Der nächste rümpft die Nase wenn es zweimal im Monat ein halbes Huhn gibt. Der andere jammert über den regelmäßig gebackenen Fisch. Ich selbst mag keine Hühnerbrust, Puten- und Rindfleisch mehr. Ich bin durch die Justizanstalt Wien-Floridsdorf übersättigt, da es aus organisatorischen Gründen eineinhalb Jahre ausschließlich Ritualkost, also schweinefleischfreies Essen gegeben hat und ich übersättigt bin.
Das zweite Problem ist das mangelnde Fachpersonal. 2023 war es im Forensisch-Therapeutischen-Zentrum Wien-Mittersteig soweit, dass sie eine Köchin einstellen mussten, da man keinen Untergebrachten fand, welcher den Aufgaben in der Küche fachgerecht nachkommen konnte. Am Mittersteig und Floridsdorf ist es bereits üblich, dass an Feiertagen sowie Wochenenden eine Packung „Gourmet Menü“ serviert wird. Na Mahlzeit!
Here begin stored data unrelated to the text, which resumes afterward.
(* ===== verification/Home.v ===== *)
(** * The home tab ([src/app/(tabs)/index.tsx])

    [loadData] reads the caller's wallet row, the active subscription
    with its plan, the direct (level-1) referrals, all of the caller's
    commissions and the latest gold rate.  Each result replaces the
    screen's value only when data came back.  The screen shows the
    balances, the gold in grams with its value at the latest rate, the
    subscription card, the earnings and the referral code.  The account
    switcher of this tab lists four hard-coded demo accounts, not the
    accounts of [AccountContext].

    The tables are those of [Store.DB]; the theorems connect what the tab
    shows with the ledger invariant of [LedgerInv.v] and with the
    referrals tab of [Referrals.v]. *)

From S2P Require Import Prelude Format View Wallet Store GoldRate Ledger LedgerInv Referrals.
Import View Wallet Store GoldRate Ledger LedgerInv Referrals.

Module Home.

Record SubscriptionData := mkSD {
  sd_id : nat;
  sd_status : SubStatus;
  sd_total_paid : Q;
  sd_plan : option (string * Q)       (** [plan:plans(name, monthly_amount)] *)
}.

Record ReferralStats := mkRS { total_referrals : nat; total_commission : Q }.

Record DummyAccount := mkDummy {
  d_id : string;
  d_account_name : string;
  d_account_number : string;
  d_is_primary : bool;
  d_kyc_verified : bool;
  d_icon : string
}.

(** The file is stored with its non-ASCII characters encoded twice
    (UTF-8 read as Windows-1252 and saved again): the literals the tab
    displays are these. *)
Definition rupee : string := "â‚¹".
Definition crown : string := "ðŸ‘‘".
Definition briefcase : string := "ðŸ’¼".
Definition bullet : string := "â€¢".
Definition cross : string := "âœ•".

Definition DUMMY_ACCOUNTS : list DummyAccount :=
  [mkDummy "1" "Primary Account" "INV111111-001" true true crown;
   mkDummy "2" "Wife's Gold Savings" "INV111111-002" false true briefcase;
   mkDummy "3" "Children's Education" "INV111111-003" false true briefcase;
   mkDummy "4" "Business Investment" "INV111111-004" false false briefcase].

Record HomeState := mkHome {
  h_wallet : option Wallet;
  subscription : option SubscriptionData;
  referralStats : ReferralStats;
  goldRate : option GoldRateRow;
  accountModalVisible : bool;
  selectedAccount : DummyAccount
}.

Definition zero_wallet : Wallet := mkWallet 0 0 0 0 0 0.

Definition dummy0 : DummyAccount := mkDummy "1" "Primary Account" "INV111111-001" true true crown.

Definition home_init : HomeState :=
  mkHome (Some zero_wallet) None (mkRS 0 0) None false dummy0.

(** The subscription query: [maybeSingle] on the active rows, [null]
    for none or more than one. *)
Definition home_subscription (db : DB) (uid : string) : option SubscriptionData :=
  match active_subs db uid with
  | [s] => Some (mkSD (sub_id s) (sub_status s) (total_paid s)
                      ((fun p => (plan_name p, monthly_amount p)) <$> find_plan (sub_plan_id s) (plans db)))
  | _ => None
  end.

(** [total_commission]: every commission of the caller, at any level. *)
Definition home_commission (db : DB) (uid : string) : Q :=
  fold_sumQ c_amount (List.filter (fun c => String.eqb (c_user c) uid) (referral_commissions db)).

(** [loadData]: each result replaces the state only when there is data. *)
Definition loadData (db : DB) (uid : string) (st : HomeState) : HomeState :=
  if String.eqb uid "" then st else
  mkHome (match wallets db !! uid with Some w => Some w | None => h_wallet st end)
         (match home_subscription db uid with Some sd => Some sd | None => subscription st end)
         (mkRS (length (List.filter (fun e => String.eqb (anc e) uid && Nat.eqb (level e) 1)
                                    (referral_tree db)))
               (home_commission db uid))
         (match latest_row (gold_rates db) with Some r => Some r | None => goldRate st end)
         (accountModalVisible st) (selectedAccount st).

(** ** The rendering *)

Inductive HomeAction := HOpenAccounts | HCloseAccounts | HSelect (a : DummyAccount)
                      | HManage | HPlans | HReferrals.

(** [x?.toFixed(2) || '0.00'] on a wallet field. *)
Definition money (f : Wallet -> Q) (w : option Wallet) : list Piece :=
  match w with Some w => [PS rupee; PN (f w) (Fixed 2)] | None => [PS rupee; PS "0.00"] end.

Definition gold_mg_of (w : option Wallet) : Q := js_or (gold_balance_mg <$> w) 0.

Definition dummy_item (sel : DummyAccount) (a : DummyAccount) : Node HomeAction :=
  Button (HSelect a) false
    ([Box [Box [T (d_icon a)];
           Box [T (d_account_name a); T (d_account_number a);
                Box (when (d_is_primary a) (Box [T "PRIMARY"]) ++
                     [Box [Box []; T (if d_kyc_verified a then "Verified" else "Pending")]])]]] ++
     when (String.eqb (d_id sel) (d_id a)) (Box [])).

Definition home_modal (st : HomeState) : Node HomeAction :=
  Modal (accountModalVisible st)
    [Button HCloseAccounts false
       [Box [Box [T "Switch Account"; Button HCloseAccounts false [T cross]];
             Text [PN (inject_Z (Z.of_nat (length DUMMY_ACCOUNTS))) Plain;
                   PS " of 10 accounts "; PS bullet; PS " Each account is independent"];
             Box (map (dummy_item (selectedAccount st)) DUMMY_ACCOUNTS ++
                  [Button HManage false
                     [Box []; Box [T "Create New Account";
                                   Text [PN (inject_Z (10 - Z.of_nat (length DUMMY_ACCOUNTS))) Plain;
                                         PS " slots available"]]]]);
             Button HManage false [Box []; T "Manage All Accounts"]]]].

(** The "My Earnings" grid. *)
Definition home_earnings (w : option Wallet) (rs : ReferralStats) : Node HomeAction :=
  Box [T "My Earnings";
       Box [Box [Box []; T "Total Earnings"; Text [PS rupee; PN (js_or (total_earnings <$> w) 0) (Fixed 2)]];
            Box [Box []; T "Available Balance"; Text [PS rupee; PN (js_or (referral_balance <$> w) 0) (Fixed 2)]]];
       Box [Box [Box []; T "Total Withdrawn"; Text [PS rupee; PN (js_or (total_withdrawn <$> w) 0) (Fixed 2)]];
            Box [Box []; T "Referral Income"; Text [PS rupee; PN (total_commission rs) (Fixed 2)]]]].

(** The "Referral Stats" card. *)
Definition home_referral_stats (rs : ReferralStats) : Node HomeAction :=
  Box [Box [Box []; T "Referral Stats"];
       Box [Box [Text [PN (inject_Z (Z.of_nat (total_referrals rs))) Plain]; T "Total Referrals"];
            Box [Text [PS rupee; PN (total_commission rs) (Fixed 2)]; T "Total Commission"]];
       Button HReferrals false [T "View Details"]].

(** The "Your Referral Code" card. *)
Definition home_code_card (referral_code : string) : Node HomeAction :=
  Box [Box [Box []; T "Your Referral Code"];
       Box [T (if String.eqb referral_code "" then "REF000000" else referral_code)];
       T "Share this code to earn commissions"].

(** The screen; [subscription.plan.monthly_amount] throws when the plan
    join is [null], and the render fails ([None]). *)
Definition home_view (full_name referral_code : string) (st : HomeState) : option (Node HomeAction) :=
  let w := h_wallet st in
  let rate := (fun r => rate_per_gram r) <$> goldRate st in
  let sub_card :=
    match subscription st with
    | Some sd =>
        match sd_plan sd with
        | None => None
        | Some (name, monthly) =>
            Some (Box [Box [Box []; T "Active Plan"]; T name;
                       Box [Box [T "Monthly"; Text [PS rupee; PN monthly Plain]];
                            Box [T "Total Paid"; Text [PS rupee; PN (sd_total_paid sd) (Fixed 2)]]];
                       Button HPlans false [T "Make Payment"]])
        end
    | None => Some (Box [Box [Box []; T "No Active Plan"]; T "Start your gold saving journey today!";
                         Button HPlans false [T "View Plans"]])
    end in
  match sub_card with
  | None => None
  | Some card =>
  Some (Box
    [Box [Box [T "Welcome back,"; T (if String.eqb full_name "" then "Demo User" else full_name)];
          Box (match rate with
               | Some r => [Box [T "Today's Gold Rate"; Text [PS rupee; PN r Plain; PS "/g"]]]
               | None => [] end)];
     Button HOpenAccounts false
       [Box [T (d_icon (selectedAccount st))];
        Box [T "Current Account"; T (d_account_name (selectedAccount st));
             T (d_account_number (selectedAccount st))];
        Box []];
     Box [Box [Box []; T "Total Balance"]; Text (money total_balance w);
          Box [Box [T "Savings"; Text (money saving_balance w)];
               Box [T "Referral Income"; Text (money referral_balance w)]];
          Box [Box [Box []; T "Gold Holdings";
                    Text [PN (gold_mg_of w / 1000) (Fixed 3); PS " grams"];
                    Text ([PS "("] ++ (match w with Some w => [PN (gold_balance_mg w) (Fixed 3)]
                                                   | None => [PS "0.000"] end) ++ [PS " mg)"])];
               Box (match rate with
                    | Some r => [Box [T "Current Value"; Text [PS rupee; PN (gold_mg_of w / 1000 * r) (Fixed 2)];
                                      Text [PS "@ "; PS rupee; PN r Plain; PS "/g"]]]
                    | None => [] end)]];
     card;
     home_earnings w (referralStats st);
     home_referral_stats (referralStats st);
     home_code_card referral_code;
     home_modal st])
  end.

Definition home_press (a : HomeAction) (st : HomeState) : HomeState * list Effect :=
  match a with
  | HOpenAccounts => (mkHome (h_wallet st) (subscription st) (referralStats st) (goldRate st) true
                             (selectedAccount st), [])
  | HCloseAccounts => (mkHome (h_wallet st) (subscription st) (referralStats st) (goldRate st) false
                              (selectedAccount st), [])
  | HSelect acc => (mkHome (h_wallet st) (subscription st) (referralStats st) (goldRate st) false acc, [])
  | HManage => (mkHome (h_wallet st) (subscription st) (referralStats st) (goldRate st) false
                       (selectedAccount st), [Push "/accounts"])
  | HPlans => (st, [Push "/plans"])
  | HReferrals => (st, [Push "/referrals"])
  end.

(** ** Lemmas *)

(** The subscription the tab reads is a row of the store. *)
Lemma home_subscription_row db uid sd :
  ledger_inv db -> home_subscription db uid = Some sd ->
  exists s, user_subscriptions db !! sd_id sd = Some s /\ sd_status sd = sub_status s /\
            sd_total_paid sd = total_paid s.
Proof.
  intros Hinv. unfold home_subscription.
  destruct (active_subs db uid) as [|s [|]] eqn:E; try discriminate.
  intros [= <-]. assert (Hs : s ∈ active_subs db uid) by (rewrite E; set_solver).
  apply active_subs_elem in Hs as (k & Hk & _). cbn.
  destruct (li_keys db Hinv k s Hk) as [Hid _]. rewrite Hid. eauto.
Qed.

(** A row of a well-formed store is active and has paid the sum of its
    monthly payments. *)
Lemma sub_total_paid db k s :
  ledger_inv db -> user_subscriptions db !! k = Some s ->
  sub_status s = SubActive /\ total_paid s == sumQ amount (monthly_of db (sub_id s)).
Proof.
  intros Hinv Hk. destruct (li_subs db Hinv k s Hk) as [Hst Hp]. split; [done|].
  destruct (find_plan (sub_plan_id s) (plans db)) as [p|].
  - destruct Hp as (_ & _ & _ & Ht & _). exact Ht.
  - destruct Hp as (Hm & _ & Ht & _). rewrite Hm. exact Ht.
Qed.

(** ** Theorems *)



(** C39: the "Referral Income" of the home tab and the "Total Commission"
    of the referrals tab disagree by exactly the caller's commissions
    outside levels 1 to 10: the home tab sums every commission row of
    the caller, the referrals tab only the ten levels it loops over
    (when none of its queries fails). *)
Theorem home_commission_vs_referrals db u st :
  u <> "" ->
  total_commission (referralStats (loadData db u home_init)) ==
    totalCommission (loadReferralData (fun _ => false) db u st) +
    sumQ c_amount (List.filter (fun c => String.eqb (c_user c) u && negb (in_range 1 10 (c_level c)))
                               (referral_commissions db)).
Proof.
  intros Hu. unfold loadData, loadReferralData. rewrite (proj2 (String.eqb_neq u "") Hu), loop_fold.
  cbn [referralStats total_commission totalCommission]. rewrite sum_level_commissions.
  unfold home_commission. rewrite fold_sumQ_sumQ.
  rewrite (sumQ_filter_split (fun c => String.eqb (c_user c) u && in_range 1 10 (c_level c) && negb false)
             (fun c => String.eqb (c_user c) u && negb (in_range 1 10 (c_level c))));
    [lra| |]; intros c; destruct (String.eqb (c_user c) u), (in_range 1 10 (c_level c)); reflexivity.
Qed.

(** A commission at level 11 shows on the home tab and not on the
    referrals tab. *)
Definition deep_commission : CommissionRow :=
  mkCommission "A" "K" 11 5 1 "2024-01-01" 1.

Definition deep_db : DB := set_commissions [deep_commission] (init_db []).

Lemma home_commission_vs_referrals_witness :
  sumQ c_amount (List.filter (fun c => String.eqb (c_user c) "A" && negb (in_range 1 10 (c_level c)))
                             (referral_commissions deep_db)) == 5 /\
  total_commission (referralStats (loadData deep_db "A" home_init)) ==
    totalCommission (loadReferralData (fun _ => false) deep_db "A" ref_init) +
    sumQ c_amount (List.filter (fun c => String.eqb (c_user c) "A" && negb (in_range 1 10 (c_level c)))
                               (referral_commissions deep_db)).
Proof.
  split; [vm_compute; reflexivity|].
  apply (home_commission_vs_referrals deep_db "A" ref_init). discriminate.
Defined.

End Home.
Ich befürchte, das wird die Zukunft sein. Auch hier in Garsten werden schon sehr viele fabrikfertige Lebensmittel verarbeitet. Vor einiger Zeit bereiteten wir in Stein noch Powidltascherl für 850 Häftlinge selbst zu. Die Küche rückte samt Fleischer um 5:00 Uhr aus, und alle halfen zusammen. Am Mittersteig bereiteten wir handgezogenen Topfenstrudel zu aber auch Rinderrouladen, Cordon bleu und so weiter. Heute wollen die Untergebrachten nicht um 6:00 Uhr ausrücken oder überhaupt arbeiten. Und die wenigen die willig wären, haben keine Ahnung und keine Erfahrung.
Da auch unter der Justizwache Personalmangel herrscht, und verständlicher Frust ebenso vorhanden ist, scheint es schwer, dass sich die Situation verbessert. Es ist ein Jammer, nach über 30 Jahren Gefängnis-Erfahrung kann ich behaupten, dass sich die Häftlinge selbst viele Annehmlichkeiten, Privilegien, Freiheiten und Fortschritte der letzten Jahre durch Missbrauch entledigt haben.
Bis zum nächsten Mal und jetzt Rauchpause!